Doherty claimed that he had later dropped Jane off at her mother’s house and that she had never returned home to him. Jane was reported missing by Doherty the following day. It was not until 2012 that technological advances allowed for cell site analysis to be undertaken, which proved that Doherty had lied to police in 1995 when he had originally been arrested. Doherty had claimed that Jane had called the landline at the family flat twice after she had disappeared. On both occasions the calls happened in the presence of witnesses. Call analysis in 2012 showed that the calls had actually been made from Doherty’s mobile phone. Furthermore, Doherty’s movements in the days after Jane’s disappearance did not tie in with cell site data. So what happened on 16 June 1995 remains largely unknown.

We do know that Doherty killed Jane. No one else has ever been investigated as being connected to the case. Doherty’s manslaughter conviction in 2012 should have provided the Harrison family with closure, but 12 years is not enough for a man who took away a loving mother, sister and daughter from her family.

At the same time, Doherty has never expressed any remorse for Jane’s murder, nor has he ever revealed the location of her body. Doherty’s final act of remorseless cruelty has meant that the Harrison family have never been able to give Jane the dignity of a funeral and a resting place. The Harrisons have never had somewhere to visit together on anniversaries—somewhere to place a bunch of flowers.

Jane’s parents, Phyllis and John, devoted their lives to searching for justice for their daughter and raising the two beloved sons she left behind, but they died before they were able to see Doherty finally being brought to justice. Jane’s sister, Claire, told me that it was her mother’s dying wish that Jane was found and laid to rest with her parents, but calculated murderer Doherty has denied the family that source of closure.

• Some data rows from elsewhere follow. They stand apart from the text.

(* ===== verification/SqlValue.v ===== *)
(** Values of the SQL layer ([src/sql/executor.rs]): comparison, arithmetic, decimals,
    parsing of text forms and coercion to the type of a column. *)

From stdpp Require Import base numbers list strings.
From Stdlib Require Import Lia.
From S2P Require Import Prelude Format Page BTreeNode BTree Text Float Datetime SqlTypes.

(** ** Decimals *)

Fixpoint pow10_loop (n : nat) (acc : Z) : option Z :=
  match n with O => Some acc | S n => acc ← checked_i128 (acc * 10); pow10_loop n acc end.
Definition pow10 (n : Z) : option Z := pow10_loop (Z.to_nat n) 1.

Fixpoint digit_loop (fuel : nat) (v n : Z) : Z :=
  match fuel with O => n | S fuel => if decide (0 < v) then digit_loop fuel (v / 10) (n + 1) else n end.
Definition digit_count (value : Z) : Z :=
  let v := Z.abs value in
  if decide (v = 0) then 1 else digit_loop (S (Z.to_nat (Z.log2 v))) v 0.

Definition rescale_decimal (value from_scale precision scale : Z) : Result Literal :=
  let overflow := SqlPlan "decimal value out of range" in
  scaled ← (if decide (from_scale = scale) then Ok value
            else if decide (from_scale < scale) then
              factor ← ok_or (pow10 (scale - from_scale)) overflow;
              ok_or (checked_i128 (value * factor)) overflow
            else
              factor ← ok_or (pow10 (from_scale - scale)) overflow;
              if decide (value `rem` factor ≠ 0) then
                Err (SqlPlan "value has more fractional digits than the column's scale allows")
              else Ok (value `quot` factor));
  if decide (precision < digit_count scaled) then Err (SqlPlan "value exceeds DECIMAL precision")
  else Ok (LDecimal scaled scale).

Definition decimal_cmp (a sa b sb : Z) : Result comparison :=
  let overflow := SqlUnsupported "decimal comparison overflowed i128" in
  '(la, lb) ← (if decide (sa = sb) then Ok (a, b)
               else if decide (sa < sb) then
                 f ← ok_or (pow10 (sb - sa)) overflow;
                 la ← ok_or (checked_i128 (a * f)) overflow; Ok (la, b)
               else
                 f ← ok_or (pow10 (sa - sb)) overflow;
                 lb ← ok_or (checked_i128 (b * f)) overflow; Ok (a, lb));
  Ok (la ?= lb)%Z.

(** ** Text forms *)

Definition is_hexdigit (b : Z) : bool := match hex_digit b with Some _ => true | None => false end.

Definition parse_uuid (s : list Z) : Result (list Z) :=
  let hex := filter (λ c, c ≠ 45) s in
  if negb (bool_decide (length hex = 32%nat)) || negb (forallb is_hexdigit hex) then
    Err (SqlPlan "invalid UUID literal")
  else ok_or (hex_pairs hex) (SqlPlan "invalid UUID literal").

Definition format_uuid (b : list Z) : list Z :=
  let h := hex_show b in
  sub h 0 8 ++ [45] ++ sub h 8 4 ++ [45] ++ sub h 12 4 ++ [45] ++ sub h 16 4 ++ [45] ++ sub h 20 12.

Definition parse_bytea (s : list Z) : list Z :=
  match s with
  | 92 :: 120 :: hex | 92 :: 88 :: hex =>
      if Nat.even (length hex) && forallb is_hexdigit hex then default s (hex_pairs hex) else s
  | _ => s
  end.

Definition format_bytea (b : list Z) : list Z := [92; 120] ++ hex_show b.

(** Only letters of ASCII have the lower-case letters of the accepted words. *)
Definition parse_bool_text (s : list Z) : Result bool :=
  let t := ascii_lower <$> trim s in
  if decide (t = lit "true" ∨ t = lit "1" ∨ t = lit "t") then Ok true
  else if decide (t = lit "false" ∨ t = lit "0" ∨ t = lit "f") then Ok false
  else Err (SqlPlan "cannot coerce text to boolean for comparison").

Definition format_decimal (value scale : Z) : list Z :=
  if decide (scale = 0) then show_int value
  else
    let digits := show_nat (Z.abs value) in
    let n := Z.to_nat scale in
    let '(int_part, frac_part) :=
      if decide (n < length digits)%nat then (take (length digits - n) digits, drop (length digits - n) digits)
      else ([48], pad_left n 48 digits) in
    (if decide (value < 0) then [45] else []) ++ int_part ++ [46] ++ frac_part.

(** ** Comparison *)

Definition apply_cmp (op : CmpOp) (ord : comparison) : bool :=
  match op, ord with
  | CEq, Eq | CNe, (Lt | Gt) | CLt, Lt | CGt, Gt | CLe, (Lt | Eq) | CGe, (Gt | Eq) => true
  | _, _ => false
  end.

Definition f64_ten : f64 := f64_of_int 10.

Definition float_of (l : Literal) : option f64 :=
  match l with
  | LFloat f => Some f
  | LInt n => Some (f64_of_int n)
  | LDecimal v s => Some (f64_div (f64_of_int v) (f64_powi f64_ten s))
  | _ => None
  end.

Definition cannot_compare : DbError := SqlUnsupported "cannot compare".

Definition compare_float (op : CmpOp) (l r : Literal) : Result bool :=
  match float_of l, float_of r with
  | Some a, Some b => Ok (match f64_partial_cmp a b with Some ord => apply_cmp op ord | None => false end)
  | _, _ => Err cannot_compare
  end.

Definition compare_bool (op : CmpOp) (a b : bool) : Result bool :=
  match op with
  | CEq => Ok (eqb a b)
  | CNe => Ok (negb (eqb a b))
  | _ => Err (SqlUnsupported "ordering comparisons are not supported on booleans")
  end.

Definition text_to_int (s : list Z) : Result Z :=
  ok_or (parse_i64 s) (SqlPlan "cannot coerce text to integer for comparison").
Definition text_to_float (s : list Z) : Result Literal :=
  f ← ok_or (parse_f64 s) (SqlPlan "cannot coerce text to float for comparison"); Ok (LFloat f).

Definition compare (op : CmpOp) (l r : Literal) : Result bool :=
  match l, r with
  | LNull, _ | _, LNull => Ok false
  | LInt a, LInt b => Ok (apply_cmp op (a ?= b)%Z)
  | LText a, LText b => Ok (apply_cmp op (bytes_cmp a b))
  | LBool a, LBool b => compare_bool op a b
  | LDecimal a sa, LDecimal b sb => c ← decimal_cmp a sa b sb; Ok (apply_cmp op c)
  | LDecimal a sa, LInt b => c ← decimal_cmp a sa b 0; Ok (apply_cmp op c)
  | LInt a, LDecimal b sb => c ← decimal_cmp a 0 b sb; Ok (apply_cmp op c)
  | LTimestamp a, LTimestamp b => Ok (apply_cmp op (a ?= b)%Z)
  | LTimestamp a, LText b => b ← parse_timestamp b; Ok (apply_cmp op (a ?= b)%Z)
  | LText a, LTimestamp b => a ← parse_timestamp a; Ok (apply_cmp op (a ?= b)%Z)
  | LText s, LInt b => a ← text_to_int s; Ok (apply_cmp op (a ?= b)%Z)
  | LInt a, LText s => b ← text_to_int s; Ok (apply_cmp op (a ?= b)%Z)
  | LText s, LBool b => a ← parse_bool_text s; compare_bool op a b
  | LBool a, LText s => b ← parse_bool_text s; compare_bool op a b
  | LText s, (LFloat _ | LDecimal _ _) => f ← text_to_float s; compare_float op f r
  | (LFloat _ | LDecimal _ _), LText s => f ← text_to_float s; compare_float op l f
  | LFloat _, _ | _, LFloat _ => compare_float op l r
  | LUuid a, LUuid b => Ok (apply_cmp op (bytes_cmp a b))
  | LUuid a, LText b => b ← parse_uuid b; Ok (apply_cmp op (bytes_cmp a b))
  | LText a, LUuid b => a ← parse_uuid a; Ok (apply_cmp op (bytes_cmp a b))
  | LBytea a, LBytea b => Ok (apply_cmp op (bytes_cmp a b))
  | LBytea a, LText b => Ok (apply_cmp op (bytes_cmp a (parse_bytea b)))
  | LText a, LBytea b => Ok (apply_cmp op (bytes_cmp (parse_bytea a) b))
  | LDate a, LDate b => Ok (apply_cmp op (a ?= b)%Z)
  | LDate a, LText b => b ← parse_date b; Ok (apply_cmp op (a ?= b)%Z)
  | LText a, LDate b => a ← parse_date a; Ok (apply_cmp op (a ?= b)%Z)
  | LTime a, LTime b => Ok (apply_cmp op (a ?= b)%Z)
  | LTime a, LText b => b ← parse_time b; Ok (apply_cmp op (a ?= b)%Z)
  | LText a, LTime b => a ← parse_time a; Ok (apply_cmp op (a ?= b)%Z)
  | _, _ => Err cannot_compare
  end.

(** The operator with its operands swapped. *)
Definition flip_cmp_op (op : CmpOp) : CmpOp :=
  match op with CLt => CGt | CLe => CGe | CGt => CLt | CGe => CLe | CEq => CEq | CNe => CNe end.

Definition literal_ord (l r : Literal) : option comparison :=
  if is_null l || is_null r then None
  else match compare CEq l r, compare CLt l r with
  | Ok true, _ => Some Eq
  | Ok false, Ok true => Some Lt
  | Ok false, Ok false => Some Gt
  | _, _ => None
  end.

Definition as_bool (l : Literal) : Result bool :=
  match l with
  | LBool b => Ok b
  | LNull => Ok false
  | _ => Err (SqlUnsupported "expected a boolean expression")
  end.

(** ** Arithmetic *)

Definition lit_to_f64 (l : Literal) : Result f64 :=
  match l with
  | LInt n => Ok (f64_of_int n)
  | LFloat f => Ok f
  | LDecimal u s => Ok (f64_div (f64_of_int u) (f64_powi f64_ten s))
  | _ => Err (SqlPlan "arithmetic requires a numeric operand")
  end.

Definition int_overflow : DbError := SqlPlan "integer overflow".
Definition div_zero : DbError := SqlPlan "division by zero".
Definition mod_zero : DbError := SqlPlan "modulo by zero".

(** Division of [i64::MIN] by [-1] panics in every build. *)
Definition int_arith (op : ArithOp) (a b : Z) : Result Z :=
  match op with
  | AAdd => ok_or (checked_i64 (a + b)) int_overflow
  | ASub => ok_or (checked_i64 (a - b)) int_overflow
  | AMul => ok_or (checked_i64 (a * b)) int_overflow
  | ADiv => if decide (b = 0) then Err div_zero
            else if decide (a = -2 ^ 63 ∧ b = -1) then Panic else Ok (a `quot` b)
  | AMod => if decide (b = 0) then Err mod_zero
            else if decide (a = -2 ^ 63 ∧ b = -1) then Panic else Ok (a `rem` b)
  end.

Definition float_arith (op : ArithOp) (a b : f64) : Result f64 :=
  match op with
  | AAdd => Ok (f64_add a b)
  | ASub => Ok (f64_sub a b)
  | AMul => Ok (f64_mul a b)
  | ADiv => if f64_eqb b 0 then Err div_zero else Ok (f64_div a b)
  | AMod => if f64_eqb b 0 then Err mod_zero else Ok (f64_rem a b)
  end.

Definition eval_arith (op : ArithOp) (l r : Literal) : Result Literal :=
  match l, r with
  | LInt a, LInt b => v ← int_arith op a b; Ok (LInt v)
  | _, _ => a ← lit_to_f64 l; b ← lit_to_f64 r; v ← float_arith op a b; Ok (LFloat v)
  end.

(** ** Coercion *)

Section coerce.
Context `{!SerdeJson}.

Definition coerce_value (ty : ColumnType) (val : Literal) : Result Literal :=
  match ty, val with
  | _, LNull => Ok LNull
  | TInt64, LInt n => Ok (LInt n)
  | TText, LText s => Ok (LText s)
  | TBool, LBool b => Ok (LBool b)
  | TJson, (LText s | LJson s) =>
      match json_from_str s with Some _ => Ok (LJson s) | None => Err (SqlPlan "invalid JSON for column") end
  | TVector n, LVector v =>
      if decide (zlen v = n) then Ok (LVector v) else Err (SqlPlan "wrong vector dimension")
  | TDecimal p s, LDecimal value from_scale => rescale_decimal value from_scale p s
  | TDecimal p s, LInt n => rescale_decimal n 0 p s
  | TTimestamp, LTimestamp t => Ok (LTimestamp t)
  | TTimestamp, LText s => t ← parse_timestamp s; Ok (LTimestamp t)
  | TFloat, LFloat f => Ok (LFloat f)
  | TFloat, LInt n => Ok (LFloat (f64_of_int n))
  | TFloat, LDecimal v s => Ok (LFloat (f64_div (f64_of_int v) (f64_powi f64_ten s)))
  | TUuid, LUuid b => Ok (LUuid b)
  | TUuid, LText s => b ← parse_uuid s; Ok (LUuid b)
  | TBytea, LBytea b => Ok (LBytea b)
  | TBytea, LText s => Ok (LBytea (parse_bytea s))
  | TDate, LDate d => Ok (LDate d)
  | TDate, LText s => d ← parse_date s; Ok (LDate d)
  | TTime, LTime t => Ok (LTime t)
  | TTime, LText s => t ← parse_time s; Ok (LTime t)
  | _, _ => Err (SqlPlan "value does not have the type of the column")
  end.

(** [zip] and [collect]: the shorter list decides. *)
Fixpoint coerce_and_validate_row (columns : list ColumnDef) (values : list Literal) : Result (list Literal) :=
  match columns, values with
  | c :: columns, v :: values =>
      v ← coerce_value (col_ty c) v; vs ← coerce_and_validate_row columns values; Ok (v :: vs)
  | _, _ => Ok []
  end.

End coerce.
(* ===== verification/SqlValueProps.v ===== *)
(** Values: decimals are exact, comparison is symmetric, and coercion gives values of
    the type of the column. *)

From stdpp Require Import base numbers list strings.
From Stdlib Require Import Lia.
From S2P Require Import Prelude Format Page BTreeNode BTreeNodeProps BTree Text Float Datetime SqlTypes SqlValue.

(** ** Decimals *)

Lemma pow10_loop_spec n acc : 1 ≤ acc < 2 ^ 127 →
  pow10_loop n acc = if decide (acc * 10 ^ Z.of_nat n < 2 ^ 127) then Some (acc * 10 ^ Z.of_nat n) else None.
Proof.
  revert acc. induction n as [|n IH]; intros acc Ha; cbn [pow10_loop].
  - rewrite Z.mul_1_r, decide_True by lia. done.
  - rewrite Nat2Z.inj_succ, Z.pow_succ_r, Z.mul_assoc by lia.
    pose proof (Z.pow_pos_nonneg 10 (Z.of_nat n) ltac:(lia) ltac:(lia)).
    unfold checked_i128, in_i128. case_decide; cbn [mbind option_bind]; [apply IH; lia|].
    rewrite decide_False by nia. done.
Qed.

Lemma pow10_spec n : 0 ≤ n → pow10 n = if decide (n ≤ 38) then Some (10 ^ n) else None.
Proof.
  intros Hn. unfold pow10. rewrite pow10_loop_spec, Z.mul_1_l, Z2Nat.id by lia.
  destruct (decide (n ≤ 38)) as [Hl|Hl].
  - rewrite decide_True; [done|]. pose proof (Z.pow_le_mono_r 10 n 38 ltac:(lia) Hl). lia.
  - rewrite decide_False; [done|]. pose proof (Z.pow_le_mono_r 10 39 n ltac:(lia) ltac:(lia)). lia.
Qed.

Lemma digit_loop_spec fuel v n p : 0 ≤ v < 10 ^ Z.of_nat fuel → 0 ≤ p → digit_loop fuel v n ≤ n + p ↔ v < 10 ^ p.
Proof.
  revert v n p. induction fuel as [|fuel IH]; intros v n p Hv Hp; cbn [digit_loop].
  - change (10 ^ Z.of_nat 0) with 1 in Hv. pose proof (Z.pow_pos_nonneg 10 p ltac:(lia) Hp). lia.
  - pose proof (Z.pow_pos_nonneg 10 p ltac:(lia) Hp).
    case_decide; [|split; [lia|intros; lia]].
    rewrite Nat2Z.inj_succ, Z.pow_succ_r in Hv by lia.
    destruct (decide (p = 0)) as [->|].
    + change (10 ^ 0) with 1. split; [|lia]. intros Hd.
      pose proof (proj1 (IH (v / 10) (n + 1) 0 ltac:(split; [apply Z.div_pos|apply Z.div_lt_upper_bound]; lia) ltac:(lia))).
      exfalso. clear -Hd. enough (∀ f v n, n ≤ digit_loop f v n) as Hm by (pose proof (Hm fuel (v / 10) (n + 1)); lia).
      clear. induction f as [|f IH]; intros v n; cbn [digit_loop]; [lia|]. case_decide; [|lia].
      pose proof (IH (v / 10) (n + 1)). lia.
    + replace (n + p) with (n + 1 + (p - 1)) by lia.
      rewrite IH by (try (split; [apply Z.div_pos|apply Z.div_lt_upper_bound]); lia).
      replace p with (Z.succ (p - 1)) at 2 by lia. rewrite Z.pow_succ_r by lia.
      split; intros Hd; [|apply Z.div_lt_upper_bound; lia].
      pose proof (Z.div_mod v 10 ltac:(lia)). pose proof (Z.mod_pos_bound v 10 ltac:(lia)). lia.
Qed.

(** The number of digits fits the precision when the value is below the power of ten. *)
Lemma digit_count_spec v p : 1 ≤ p → digit_count v ≤ p ↔ Z.abs v < 10 ^ p.
Proof.
  intros Hp. unfold digit_count. case_decide as E.
  - rewrite E. pose proof (Z.pow_pos_nonneg 10 p ltac:(lia) ltac:(lia)). lia.
  - rewrite <- (Z.add_0_l p) at 1. apply digit_loop_spec; [|lia]. split; [lia|]. apply show_nat_fuel. lia.
Qed.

I hope that the Minister can empathise with the horror that the Harrisons felt when they discovered that Doherty, the same man that not only murdered Jane, but had concealed for 22 years where her body is, could be eligible for parole next year, six years into his 12-year sentence.

Conor McGinn Portrait Conor McGinn (St Helens North) (Lab)
- Hansard - - - Excerpts

While we are waiting on Helen’s law, there is nothing to stop the Parole Board from changing its deadlines. I would like to hear from the Minister about how he is going to act on the letter that I received in May 2016, saying that this whole matter would be reviewed by the Parole Board. When will those guidelines be updated to prevent people such as the murderer of Jane Harrison from being released on parole?

Siobhain McDonagh Portrait Siobhain McDonagh
- Hansard - -

I completely agree with my hon. Friend.

The English legal system does not require a convicted murderer to admit guilt or to reveal the location of a victim’s remains before they are released on parole, after their determined tariff. It should be common sense that Kevin Doherty, like Ian Simms, the murderer of Helen McCourt, should under no circumstances be eligible to apply for parole. The law must be changed to acknowledge the suffering that Doherty has caused to the Harrison family.

Today, I wish to reaffirm my support for the campaign led in parliament by my hon. Friend the Member for St Helens North. First, murderers like Doherty must be denied parole for as long as they refuse to disclose the whereabouts of their victim’s remains. Secondly, Doherty, and those like him, must serve a full-life tariff, without the option of parole or release, until the murderer discloses the location, and enables the recovery, of their victim’s remains. This must pertain regardless of their behaviour in prison.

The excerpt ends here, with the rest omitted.